* **EXERCISE INSTRUCTIONS**: The lines you return must be all those in the data that hold the string "Hjobs".

(Dataset entries)

* * * * * * * * *

Lemma mirrors_add w pend now p job :
  mirrors (w, pend) → fresh p (job_ID job) (svc w) → mirrors (cron_event_step (w, pend) (EAdd now p job)).
Proof.
  intros Hm Hf. cbn [cron_event_step]. unfold AddJob. set (j1 := if IsZero (job_CreatedAt job) then _ else job).
  set (j2 := if IsZero (NextRunAt (job_State j1)) then _ else j1).
  assert (job_ID j2 = job_ID job) as Hid by (subst j2 j1; by repeat case_match).
  cbn [st_SaveJob any_store cron_store]. rewrite <- Hid in Hf. pose proof (row_of_save j2 (store w)) as Hrow.
  pose proof (rows_wf_save j2 _ (mi_rows _ Hm)) as Hrows. unfold SaveJob, failed in Hrow, Hrows |- *.
  destruct (fault _ _); [by destruct w, Hm|]. cbn in Hrow, Hrows |- *.
  destruct (insert_fresh (svc w) (signal {| cs_jobs := <[job_ID j2 := p]> (cs_jobs (svc w)); cs_heap := <[p := j2]> (cs_heap (svc w));
    cs_wake := cs_wake (svc w); cs_running := cs_running (svc w) |}) p j2 eq_refl eq_refl Hf (mi_wf _ Hm)) as [Hwf Hjob].
  apply (mirrors_change w _ pend pend (job_ID j2) Hm); [exact Hwf|exact Hrows| |done|..].
  - intros i q Hq. cbn. apply (mi_unsaved _ Hm) in Hq. cbn in Hq. rewrite lookup_insert_ne; [done|]. intros <-.
    destruct (sw_jobs _ (mi_wf _ Hm) _ _ Hq) as (j' & Hj' & Hid'). by destruct (proj2 Hf _ _ Hj').
  - intros i Hne. cbn [store svc with_svc with_store] in *. by rewrite Hrow, Hjob, !decide_False.
  - intros _. cbn [store svc with_svc with_store] in *. rewrite Hrow, Hjob, !decide_True by done. constructor. right. by left.
Qed.

(** The row is deleted, if the statement succeeds, and the job is out of the map. *)
Lemma mirrors_dropped w w' pend id :
  mirrors (w, pend) → id ∉ pend.*1 → svc_wf (svc w') → store w' = (DeleteJob fault id (store w)).1 →
  cs_jobs (svc w') = delete id (cs_jobs (svc w)) →
  (∀ i, job_of (svc w') i = if decide (i = id) then None else job_of (svc w) i) → mirrors (w', pend).
Proof.
  intros Hm Hid Hwf Hst Hjobs Hjob. pose proof (row_of_delete (store w) id) as Hrow. rewrite <- Hst in Hrow.
  apply (mirrors_change w _ pend pend id Hm); [done|rewrite Hst; exact (rows_wf_delete _ _ (mi_rows _ Hm))| |done|..].
  - intros i q Hq. rewrite Hjobs, lookup_delete_ne; [by apply (mi_unsaved _ Hm)|]. intros <-. apply Hid.
    apply list_elem_of_fmap. by exists (id, q).
  - intros i Hne. rewrite Hrow, Hjob, !decide_False by done. by case_match.
  - intros Hr. rewrite Hrow, Hjob, !decide_True by done. destruct (reliable_not_failed id (store w) Hr) as (_ & -> & _). constructor.
Qed.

* * * * * * * * *

* **ANSWER AREA**:
  intros Hm Hid Hwf Hst Hjobs Hjob. pose proof (row_of_delete (store w) id) as Hrow. rewrite <- Hst in Hrow.
  - intros i q Hq. rewrite Hjobs, lookup_delete_ne; [by apply (mi_unsaved _ Hm)|]. intros <-. apply Hid.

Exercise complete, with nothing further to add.